[Start of Attachment]
Definition read (f : t) (n : Z) : outcome (list byte * t) :=
  let bs := ztake n (zdrop (offset f) (contents f)) in
  Done (bs, {| contents := contents f; offset := offset f + zlen bs; gcount := zlen bs |}).

#[global] Instance read_stream : ReadStream t :=
  {| rs_read := read; rs_ignore := ignore; rs_gcount := gcount |}.
End FileStream.

(** ** [BlockStream]: at most the bytes of a block *)
Module BlockStream.
Section BlockStream.
Context {S : Type} `{ReadStream S}.

Record t := { base : S; remaining : Z }.

Definition make (base : S) (size : Z) : t := {| base := base; remaining := size |}.

Definition ignore (s : t) (size : Z) : outcome t :=
  _ ← mj_assert (size <=? remaining s);
  b ← rs_ignore (base s) size;
  Done {| base := b; remaining := remaining s - size |}.

Definition read (s : t) (size : Z) : outcome (list byte * t) :=
  _ ← mj_assert (size <=? remaining s);
  '(bs, b) ← rs_read (base s) size;
  Done (bs, {| base := b; remaining := remaining s - size |}).

Definition shrink (size : Z) (s : t) : t := {| base := base s; remaining := remaining s - size |}.
Definition with_base (b : S) (s : t) : t := {| base := b; remaining := remaining s |}.

(** The destructor; an exception in it ends the program. *)
Definition close (s : t) : outcome S :=
  if 0 <? remaining s then
    match rs_ignore (base s) (remaining s) with
    | Done b => Done b
    | Faulted _ => Faulted Assertion
    end
  else Done (base s).

#[global] Instance read_stream : ReadStream t :=
  {| rs_read := read; rs_ignore := ignore; rs_gcount s := rs_gcount (base s) |}.
End BlockStream.
Arguments t S : clear implicits.
End BlockStream.

(** [std::string::resize] before a read, and what is in it after. *)
Definition string_resize (n : Z) : outcome unit :=
  if (n <? 0) || (max_size <? n) then Faulted (Exception kLengthError) else Done tt.
Definition read_string {S} `{ReadStream S} (n : Z) (s : S) : outcome (list byte * S) :=
  _ ← string_resize n;
  '(bs, s) ← rs_read s n;
  Done (bs ++ replicate (Z.to_nat (n - zlen bs)) (byte.of_Z 0), s).

Module FileReader.
Section FileReader.
Import TelemetryReader.
Context `{CrcType} `{LogClock} `{Snappy}.

Record Record_ := {
  identifier : Z;
  name : list byte;
  raw_schema : list byte;
  schema : BinarySchemaParser.Element;
  record_flags : Z;
}.

(** [Filter]: everything passes, nothing does, or the records of some names;
    names that are not known yet are waited for. *)
Inductive Filter :=
  | NoFilter
  | ItemRangeContext (all : bool) (unknown_names : gset (list byte)) (ids : gset Z).

Definition check (f : Filter) (id : Z) : bool :=
  match f with
  | NoFilter => false
  | ItemRangeContext all _ ids => if all then true else bool_decide (id ∈ ids)
  end.

Definition new_schema (f : Filter) (id : Z) (name : list byte) : Filter :=
  match f with
  | NoFilter => NoFilter
  | ItemRangeContext all unknown ids =>
      if bool_decide (name ∈ unknown)
      then ItemRangeContext all (unknown ∖ {[name]}) (ids ∪ {[id]}) else f
  end.

Record State := {
  verify_checksums : bool;
  file : FileStream.t;
  records : list Record_;
  id_to_record : gmap Z nat;
  name_to_record : gmap (list byte) nat;
  final_item_ : Z;
  has_index : bool;
  all_records_found : bool;
  start_ : Z;
}.

Definition with_file (f : FileStream.t) (s : State) : State :=
  {| verify_checksums := verify_checksums s; file := f; records := records s;
     id_to_record := id_to_record s; name_to_record := name_to_record s;
     final_item_ := final_item_ s; has_index := has_index s;
     all_records_found := all_records_found s; start_ := start_ s |}.
Definition with_records (r : list Record_) (i : gmap Z nat) (n : gmap (list byte) nat) (s : State) : State :=
  {| verify_checksums := verify_checksums s; file := file s; records := r;
     id_to_record := i; name_to_record := n;
     final_item_ := final_item_ s; has_index := has_index s;
     all_records_found := all_records_found s; start_ := start_ s |}.
Definition with_final (i : Z) (s : State) : State :=
  {| verify_checksums := verify_checksums s; file := file s; records := records s;
     id_to_record := id_to_record s; name_to_record := name_to_record s;
     final_item_ := i; has_index := has_index s;
     all_records_found := all_records_found s; start_ := start_ s |}.
Definition with_found (index found : bool) (s : State) : State :=
  {| verify_checksums := verify_checksums s; file := file s; records := records s;
     id_to_record := id_to_record s; name_to_record := name_to_record s;
     final_item_ := final_item_ s; has_index := index;
     all_records_found := found; start_ := start_ s |}.

(** [ReadHeader]: nothing at the end of the data; a type that does not exist
    throws or counts as nothing. *)
Record Header := { type : Z; size : Z }.

Definition ReadHeader {S} `{ReadStream S} (stream : S) (throw_on_error : bool)
    : outcome (option Header * S) :=
  '(maybe_type, stream) ← ReadVaruint stream;
  match maybe_type with
  | None => Done (None, stream)
  | Some type =>
      if (kSeekMarker <? type) || (type =? 0) then
        if throw_on_error then Faulted (Exception kInvalidBlockType) else Done (None, stream)
      else
        '(size, stream) ← BinarySchemaParser.value_of (ReadVaruint stream);
        Done (Some {| type := type; size := size |}, stream)
  end.

(** [ProcessSchema]: a schema block's record, made at its first sight. *)
Definition ProcessSchema (block_stream : BlockStream.t FileStream.t) (filter : option Filter)
    (s : State) : outcome (nat * BlockStream.t FileStream.t * option Filter * State) :=
  '(identifier, stream) ← BinarySchemaParser.value_of (ReadVaruint block_stream);
  match id_to_record s !! identifier with
  | Some record => Done (record, stream, filter, s)
  | None =>
      '(flags, stream) ← BinarySchemaParser.value_of (ReadVaruint stream);
      if negb (flags =? 0) then Faulted (Exception kUnknownBlockSchemaFlag)
      else
        '(name, stream) ← BinarySchemaParser.value_of (ReadString stream);
        '(raw_schema, stream) ← read_string (BlockStream.remaining stream) stream;
        schema ← BinarySchemaParser.parse raw_schema name;
        let i := length (records s) in
        let s := with_records
          (records s ++ [{| identifier := identifier; name := name; raw_schema := raw_schema;
                            schema := schema; record_flags := flags |}])
          (<[identifier := i]> (id_to_record s)) (<[name := i]> (name_to_record s)) s in
        Done (i, stream, (fun f => new_schema f identifier name) <$> filter, s)
  end.

(** [ReadUntil]: where the next item of the filter starts and ends, or -1 at
    the end of the file.  A block takes at least two bytes. *)
Fixpoint ReadUntil_loop (fuel : nat) (filter : Filter) (s : State)
    : outcome (Z * Z * Filter * State) :=
  match fuel with
  | O => Faulted OutOfFuel
  | S fuel =>
      let start := FileStream.Tell (file s) in
      '(maybe_header, f) ← ReadHeader (file s) true;
      match maybe_header with
      | None => Done (-1, -1, filter, with_file f s)
      | Some header =>
          let block_stream := BlockStream.make f (s64 (size header)) in
          if type header =? kData then
            let s := if final_item_ s <? start then with_final start s else s in
            '(identifier, stream) ← BinarySchemaParser.value_of (ReadVaruint block_stream);
            f ← BlockStream.close stream;
            if check filter identifier then
              let next := FileStream.Tell (BlockStream.base stream) + BlockStream.remaining stream in
              Done (start, next, filter, with_file f s)
            else ReadUntil_loop fuel filter (with_file f s)
          else if type header =? kSchema then
            '(_, stream, filter', s) ← ProcessSchema block_stream (Some filter) s;
            f ← BlockStream.close stream;
            ReadUntil_loop fuel (from_option id filter filter') (with_file f s)
          else
            f ← BlockStream.close block_stream;
            ReadUntil_loop fuel filter (with_file f s)
      end
  end.

Definition ReadUntil (start : Z) (filter : Filter) (s : State) : outcome (Z * Z * Filter * State) :=
  f ← FileStream.Seek start (file s);
  ReadUntil_loop (S (length (FileStream.contents f))) filter (with_file f s).

(** [Read]: the item at an index.  The checksum is of the whole block with
    zeros for the checksum itself, which is read past the [CrcReadStream]. *)
Record Item := {
  index : Z;
  timestamp : ptime;
  data : list byte;
  flags : Z;
  record : nat;
}.

Abbreviation crc_block := (BlockStream.t (CrcStream.reader FileStream.t)).

(** What is behind a block of a checksummed file. *)
Definition under (stream : crc_block) : FileStream.t := CrcStream.rbase (BlockStream.base stream).

(** Zeros for the checksum stream, and the true value from the file. *)
Definition read_crc (stream : crc_block) : outcome (Z * crc_block) :=
  let crc := process_bytes (CrcStream.rcrc (BlockStream.base stream)) (le_split 4 0) in
  '(checksum, f) ← BinarySchemaParser.value_of (ReadScalar 4 (under stream));
  Done (checksum, BlockStream.shrink 4
                    (BlockStream.with_base {| CrcStream.rbase := f; CrcStream.rcrc := crc |} stream)).

(** [check_flags]: is the flag there, and the flags without it. *)
Definition check_flags (flags flag : Z) : bool * Z :=
  if negb (Z.land flags flag =? 0) then (true, Z.ldiff flags flag) else (false, flags).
[End of Attachment]
** How to complete this task **
When you repeat the lines, start with the first line of the material and end with the line that contains "Definition shrink (size", keeping both and reproducing each exactly, with nothing added.

** Solution **
Definition read (f : t) (n : Z) : outcome (list byte * t) :=
  let bs := ztake n (zdrop (offset f) (contents f)) in
  Done (bs, {| contents := contents f; offset := offset f + zlen bs; gcount := zlen bs |}).

#[global] Instance read_stream : ReadStream t :=
  {| rs_read := read; rs_ignore := ignore; rs_gcount := gcount |}.
End FileStream.

(** ** [BlockStream]: at most the bytes of a block *)
Module BlockStream.
Section BlockStream.
Context {S : Type} `{ReadStream S}.

Record t := { base : S; remaining : Z }.

Definition make (base : S) (size : Z) : t := {| base := base; remaining := size |}.

Definition ignore (s : t) (size : Z) : outcome t :=
  _ ← mj_assert (size <=? remaining s);
  b ← rs_ignore (base s) size;
  Done {| base := b; remaining := remaining s - size |}.

Definition read (s : t) (size : Z) : outcome (list byte * t) :=
  _ ← mj_assert (size <=? remaining s);
  '(bs, b) ← rs_read (base s) size;
  Done (bs, {| base := b; remaining := remaining s - size |}).

Definition shrink (size : Z) (s : t) : t := {| base := base s; remaining := remaining s - size |}.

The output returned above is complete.